Emiko Nakano

BIOGRAPHY

Emiko Nakano Biography

1925-1990

EMIKO NAKANO (1925 - 1990)

During World War II, Emiko Nakano and her family were interned at Merced Assembly Center, in California, and Granada War Relocation Center (Camp Amache), in Colorado, as were many other Japanese-Americans. After the war ended, she moved to Richmond, California, and studied at the California School of Fine Arts under Elmer Bischoff, Edward Corbett, Richard Diebenkorn, James Budd Dixon, Hassel Smith, and Clyfford Still (1947-51). In the summer of 1949, she studied with Bauhaus émigré László Moholy-Nagy at the University of California, Berkeley. In 1952, she took classes at Mills College in Oakland, California.
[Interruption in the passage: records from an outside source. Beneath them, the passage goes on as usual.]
(* ===== verification/Scheduling.v ===== *)
(** * Scheduling limits (concurrency.rs and retry.rs of the orchestrator)

    [Concurrency]: the budget of in-flight runs, with a global cap and caps per
    issue state, refines a multiset of held slots.  [Retry]: the capped
    exponential backoff and the attempts cap. *)

From S2P Require Import Prelude.

(** [usize::saturating_sub] is [N.sub]. *)

Module Concurrency.
(** An [IssueState] is its name. *)
Record Headroom := { hd_global : N; hd_per_state : N }.

Definition available (h : Headroom) : N := N.min (hd_global h) (hd_per_state h).
Definition is_open (h : Headroom) : bool := (0 <? available h)%N.

Record Budget := {
  global_cap : N;
  global_used : N;
  per_state_caps : gmap string N;
  per_state_used : gmap string N
}.

(** [Budget::new]. *)
Definition new_budget (cap : N) (caps : gmap string N) : Budget :=
  {| global_cap := cap; global_used := 0; per_state_caps := caps; per_state_used := ∅ |}.

Definition headroom (b : Budget) (state : string) : Headroom := {|
  hd_global := global_cap b - global_used b;
  hd_per_state :=
    match per_state_caps b !! state with
    | Some cap => cap - match per_state_used b !! state with Some value => value | None => 0 end
    | None => u64_max
    end
|}%N.

(** [Budget::try_acquire]: the answer and the budget afterwards. *)
Definition try_acquire (b : Budget) (state : string) : bool * Budget :=
  if negb (is_open (headroom b state)) then (false, b)
  else (true, {|
    global_cap := global_cap b;
    global_used := sat_add64 (global_used b) 1;
    per_state_caps := per_state_caps b;
    per_state_used :=
      match per_state_caps b !! state with
      | Some _ => <[state := sat_add64 (default 0%N (per_state_used b !! state)) 1]> (per_state_used b)
      | None => per_state_used b
      end |}).

Definition release (b : Budget) (state : string) : Budget := {|
  global_cap := global_cap b;
  global_used := global_used b - 1;
  per_state_caps := per_state_caps b;
  per_state_used :=
    match per_state_used b !! state with
    | Some entry => <[state := (entry - 1)%N]> (per_state_used b)
    | None => per_state_used b
    end |}%N.

Definition in_flight (b : Budget) : N := global_used b.

(** ** The abstract budget: the states whose slots are held *)

Inductive op := Acquire (state : string) | Release (state : string).

Definition held_in (state : string) (held : list string) : N :=
  llen (filter (λ s, s = state) held).

(** A slot is free for [state]. *)
Definition fits (cap : N) (caps : gmap string N) (state : string) (held : list string) : Prop :=
  (llen held < cap)%N ∧ ∀ c, caps !! state = Some c → (held_in state held < c)%N.

(** What the users of a budget do: slots are granted exactly when they fit,
    and only held slots are released. *)
Inductive slots_run (cap : N) (caps : gmap string N) :
    list string → list op → list bool → list string → Prop :=
  | slots_done held : slots_run cap caps held [] [] held
  | slots_granted held state ops answers held' :
      fits cap caps state held → slots_run cap caps (state :: held) ops answers held' →
      slots_run cap caps held (Acquire state :: ops) (true :: answers) held'
  | slots_refused held state ops answers held' :
      ¬ fits cap caps state held → slots_run cap caps held ops answers held' →
      slots_run cap caps held (Acquire state :: ops) (false :: answers) held'
  | slots_released held rest state ops answers held' :
      held ≡ₚ state :: rest → slots_run cap caps rest ops answers held' →
      slots_run cap caps held (Release state :: ops) answers held'.

Fixpoint run (ops : list op) (b : Budget) : list bool * Budget :=
  match ops with
  | [] => ([], b)
  | Acquire state :: ops =>
      let '(ok, b1) := try_acquire b state in
      let '(answers, b2) := run ops b1 in
      (ok :: answers, b2)
  | Release state :: ops => run ops (release b state)
  end.

(** The budget counts the held slots. *)
Record counts (cap : N) (caps : gmap string N) (held : list string) (b : Budget) : Prop := {
  cn_cap : global_cap b = cap;
  cn_caps : per_state_caps b = caps;
  cn_global : global_used b = llen held;
  cn_state : ∀ s, caps !! s = None → per_state_used b !! s = None;
  cn_used : ∀ s c, caps !! s = Some c → default 0%N (per_state_used b !! s) = held_in s held;
  cn_bound : (llen held ≤ cap)%N;
  cn_bounds : ∀ s c, caps !! s = Some c → (held_in s held ≤ c)%N
}.

Lemma held_in_cons s t held :
  held_in s (t :: held) = (if decide (t = s) then held_in s held + 1 else held_in s held)%N.
Proof.
  unfold held_in. rewrite filter_cons. destruct (decide (t = s)); [|done].
  unfold llen. simpl. lia.
Qed.

Lemma held_in_perm s held held' : held ≡ₚ held' → held_in s held = held_in s held'.
Proof. intros H. unfold held_in, llen. by rewrite H. Qed.

Section refinement.
Context (cap : N) (caps : gmap string N).
Hypothesis cap_fits : (cap ≤ u64_max)%N.
Hypothesis caps_fit : ∀ s c, caps !! s = Some c → (c ≤ u64_max)%N.

Lemma is_open_fits held b s :
  counts cap caps held b → is_open (headroom b s) = true ↔ fits cap caps s held.
Proof.
  intros [Hc Hcs Hg _ Hu _ _]. unfold is_open, available, headroom, fits. simpl.
  rewrite N.ltb_lt, Hc, Hcs, Hg. destruct (caps !! s) as [c|] eqn:Hs.
  - specialize (Hu s c Hs). destruct (per_state_used b !! s); simpl in Hu; subst;
      (split; [intros; split; [lia|intros ? [= <-]; lia]|intros [? H]; specialize (H _ eq_refl); lia]).
  - unfold u64_max. split; [intros; split; [lia|done]|intros [? _]; lia].
Qed.

Lemma acquire_counts held b s :
  counts cap caps held b → fits cap caps s held →
  counts cap caps (s :: held) (try_acquire b s).2.
Proof.
  intros C Hf. pose proof (proj2 (is_open_fits _ _ s C) Hf) as Ho.
  unfold try_acquire. rewrite Ho. simpl. destruct C as [Hc Hcs Hg Hn Hu Hb Hbs].
  destruct Hf as [Hlt Hfit]. split; simpl; try done.
  - rewrite Hg. unfold sat_add64, llen in *. simpl. lia.
  - intros t Ht. rewrite Hcs. destruct (caps !! s) eqn:Hs; [|by apply Hn].
    rewrite lookup_insert_ne by (intros ->; congruence). by apply Hn.
  - intros t c Ht. rewrite Hcs, held_in_cons. destruct (decide (s = t)) as [->|Hne].
    + rewrite Ht, lookup_insert_eq. simpl. rewrite (Hu t c Ht). specialize (Hfit c Ht).
      specialize (caps_fit t c Ht). unfold sat_add64. lia.
    + destruct (caps !! s); [rewrite lookup_insert_ne by done|]; by eapply Hu.
  - unfold llen in *. simpl. lia.
  - intros t c Ht. rewrite held_in_cons. destruct (decide (s = t)) as [->|]; [|by apply Hbs].
    specialize (Hfit c Ht). lia.
Qed.

Lemma release_counts held rest b s :
  held ≡ₚ s :: rest → counts cap caps held b → counts cap caps rest (release b s).
Proof.
  intros Hp [Hc Hcs Hg Hn Hu Hb Hbs].
  assert (Hlen : llen held = (llen rest + 1)%N).
  { unfold llen. rewrite Hp. simpl. lia. }
  assert (Hin : ∀ t, held_in t held = held_in t (s :: rest)) by (intros t; by apply held_in_perm).
  setoid_rewrite held_in_cons in Hin. split; simpl; try done.
  - lia.
  - intros t Ht. destruct (per_state_used b !! s) eqn:Hs; [|by apply Hn].
    rewrite lookup_insert_ne; [by apply Hn|]. intros ->. specialize (Hn t Ht). congruence.
  - intros t c Ht. specialize (Hu t c Ht). specialize (Hin t).
    destruct (decide (s = t)) as [->|Hne].
    + destruct (per_state_used b !! t) eqn:Hs; simpl in Hu; [|rewrite Hs; simpl; lia].
      rewrite lookup_insert_eq. simpl. lia.
    + destruct (per_state_used b !! s) eqn:Hs; [rewrite lookup_insert_ne by done|]; lia.
  - lia.
  - intros t c Ht. specialize (Hbs t c Ht). specialize (Hin t).
    destruct (decide (s = t)); lia.
Qed.

Lemma run_counts held ops answers held' b :
  slots_run cap caps held ops answers held' → counts cap caps held b →
  (run ops b).1 = answers ∧ counts cap caps held' (run ops b).2.
Proof.
  intros Hr. revert b. induction Hr as [|held s ops answers held' Hf _ IH
    |held s ops answers held' Hf _ IH|held rest s ops answers held' Hp _ IH];
    intros b C; [done|..]; simpl.
  - pose proof (acquire_counts _ _ _ C Hf) as C'. apply (is_open_fits _ _ _ C) in Hf.
    unfold try_acquire in *. rewrite Hf in *. simpl in *. destruct (IH _ C') as [<- ?].
    by destruct (run ops _).
  - rewrite <-(is_open_fits _ _ _ C) in Hf. apply not_true_is_false in Hf.
    unfold try_acquire. rewrite Hf. simpl. destruct (IH _ C) as [<- ?].
    by destruct (run ops b).
  - apply IH. by eapply release_counts.
Qed.
End refinement.

(** The budget grants a slot exactly when one is free: for every sequence
    of acquires and releases in which only held slots are released, the
    answers are those of the abstract multiset of held slots, the number in
    flight is the number of held slots, and neither the global cap nor any
    per-state cap is ever exceeded. *)
Theorem budget_refines_slots (cap : N) (caps : gmap string N) (ops : list op)
    (answers : list bool) (held : list string) :
  (cap ≤ u64_max)%N → (∀ s c, caps !! s = Some c → c ≤ u64_max)%N →
  slots_run cap caps [] ops answers held →
  (run ops (new_budget cap caps)).1 = answers ∧
  in_flight (run ops (new_budget cap caps)).2 = llen held ∧
  (llen held ≤ cap)%N ∧ (∀ s c, caps !! s = Some c → held_in s held ≤ c)%N.
Proof.
  intros Hcap Hcaps Hrun. apply run_counts with (b := new_budget cap caps) in Hrun as [<- C];
    [|done..|].
  - destruct C. by split_and!.
  - split; try done; intros; unfold held_in, llen; simpl; lia.
Qed.

(** One global slot of two is taken by "security", whose own cap is one. *)
Lemma budget_refines_slots_witness :
  (run [Acquire "security"; Acquire "security"; Acquire "todo"; Acquire "todo";
        Release "security"; Acquire "todo"] (new_budget 2 {["security" := 1%N]})).1 =
    [true; false; true; false; true].
Proof.
  apply (budget_refines_slots 2 {["security" := 1%N]}
           [Acquire "security"; Acquire "security"; Acquire "todo"; Acquire "todo";
            Release "security"; Acquire "todo"] [true; false; true; false; true]
           ["todo"; "todo"]); [done| |].
  - intros s c Hs. apply lookup_singleton_Some in Hs as [_ <-]. done.
  - apply slots_granted; [split; [done|intros c Hc; by vm_compute in Hc; simplify_eq]|].
    apply slots_refused.
    { intros [_ H]. specialize (H 1%N eq_refl). by vm_compute in H. }
    apply slots_granted; [by split|].
    apply slots_refused; [by intros [H _]|].
    apply (slots_released _ _ _ ["todo"]); [by apply perm_swap|].
    apply slots_granted; [by split|]. constructor.
Defined.
End Concurrency.

Module Retry.
(** A [Duration] is a number of nanoseconds. *)
Definition MILLISECOND : N := 1000000.
Definition SECOND : N := 1000 * MILLISECOND.
Definition u128_max : N := 340282366920938463463374607431768211455.

Record RetryPolicy := { base : N; max : N; max_attempts : N }.

(** [RetryPolicy::new]. *)
Definition new_policy (base max max_attempts : N) : RetryPolicy :=
  {| base := N.max base MILLISECOND; max := max; max_attempts := N.max max_attempts 1 |}.

(** [RetryPolicy::default]. *)
Definition default_policy : RetryPolicy := new_policy (5 * SECOND) (5 * 60 * SECOND) 3.

(** The [u64] in the first eight little-endian bytes of a [u128]. *)
Definition low_u64 (n : N) : N := N.land n u64_max.

Definition backoff_after (p : RetryPolicy) (attempt : N) : N :=
  let factor := N.min (attempt - 1) 31 in
  let multiplier := N.shiftl 1 factor in
  let base_nanos := N.min (base p) u64_max in
  let raw_nanos := N.min (base_nanos * multiplier) u128_max in
  let capped := N.min raw_nanos u64_max in
  let nanos := low_u64 capped in
  N.min nanos (max p).

Definition is_exhausted (p : RetryPolicy) (attempts_so_far : N) : bool :=
  (max_attempts p <=? attempts_so_far)%N.

Lemma pow2_pos e : (1 ≤ 2 ^ e)%N.
Proof. pose proof (N.pow_nonzero 2 e). lia. Qed.

(** The truncations never lose anything: the delay is a product, capped. *)
Lemma backoff_after_product p attempt :
  backoff_after p attempt =
    N.min (N.min (base p * 2 ^ N.min (attempt - 1) 31) u64_max) (max p).
Proof.
  unfold backoff_after, low_u64. rewrite N.shiftl_1_l.
  pose proof (pow2_pos (N.min (attempt - 1) 31)) as H1.
  assert (H2 : (2 ^ N.min (attempt - 1) 31 ≤ 2 ^ 31)%N) by (apply N.pow_le_mono_r; [done|lia]).
  set (m := (2 ^ N.min (attempt - 1) 31)%N) in *.
  change u64_max with (N.ones 64) at 3. rewrite N.land_ones, N.mod_small.
  - unfold u64_max, u128_max. change (2 ^ 31)%N with 2147483648%N in H2. nia.
  - unfold u64_max. change (2 ^ 64)%N with 18446744073709551616%N. lia.
Qed.

(** The retry delay: for a maximum that fits in 64-bit nanoseconds, the
    delay after an attempt doubles from the base, at least one millisecond,
    and stops at the maximum (the saturating and truncating steps lose
    nothing, as long as the thirty-first doubling reaches the maximum or is
    not passed); delays never shrink as attempts grow; and a policy allows at
    least one attempt. *)
Theorem backoff_exact (b m n attempt : N) :
  (m ≤ u64_max)%N →
  let p := new_policy b m n in
  ((attempt ≤ 32 ∨ m ≤ N.max b MILLISECOND * 2 ^ 31)%N →
   backoff_after p attempt = N.min m (N.max b MILLISECOND * 2 ^ (attempt - 1))%N) ∧
  (∀ attempt', attempt ≤ attempt' → backoff_after p attempt ≤ backoff_after p attempt')%N ∧
  (backoff_after p attempt ≤ m)%N ∧
  (MILLISECOND ≤ m → MILLISECOND ≤ backoff_after p attempt)%N ∧
  is_exhausted p 0 = false.
Proof.
  intros Hm p. subst p. setoid_rewrite backoff_after_product. simpl.
  set (b' := N.max b MILLISECOND). assert (Hb : (MILLISECOND ≤ b')%N) by (unfold b'; lia).
  split_and!.
  - intros [Ha|Ha].
    + rewrite (N.min_l (attempt - 1) 31) by lia. lia.
    + destruct (N.le_gt_cases (attempt - 1) 31) as [Hle|Hgt].
      * rewrite (N.min_l (attempt - 1) 31) by lia. lia.
      * rewrite (N.min_r (attempt - 1) 31) by lia.
        assert (2 ^ 31 ≤ 2 ^ (attempt - 1))%N by (apply N.pow_le_mono_r; [done|lia]). nia.
  - intros attempt' Hle.
    assert (2 ^ N.min (attempt - 1) 31 ≤ 2 ^ N.min (attempt' - 1) 31)%N
      by (apply N.pow_le_mono_r; [done|lia]). nia.
  - lia.
  - intros Hmm. pose proof (pow2_pos (N.min (attempt - 1) 31)). unfold u64_max in *. nia.
  - unfold is_exhausted. simpl. apply N.leb_gt. lia.
Qed.

(** The default policy waits 5, 10 and 20 seconds. *)
Lemma backoff_exact_witness :
  backoff_after default_policy 3 = (20 * SECOND)%N.
Proof.
  destruct (backoff_exact (5 * SECOND) (5 * 60 * SECOND) 3 3) as [H _]; [done|].
  etransitivity; [apply H; left; discriminate|reflexivity].
Defined.
End Retry.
Nakano supported herself primarily as a fashion illustrator as she pursued painting and printmaking. She was recognized for her accomplishments in various media, including oils, watercolors, and printmaking, and her artwork was represented at West Coast annuals and elsewhere during the 1950s.

-Edelman, Aliza. “Emily Nakano.” In Women of Abstract Expressionism, edited by Joan Marter, 187. New Haven, Connecticut and Denver, Colorado: Yale University Press in association with the Denver Art Museum, 2016.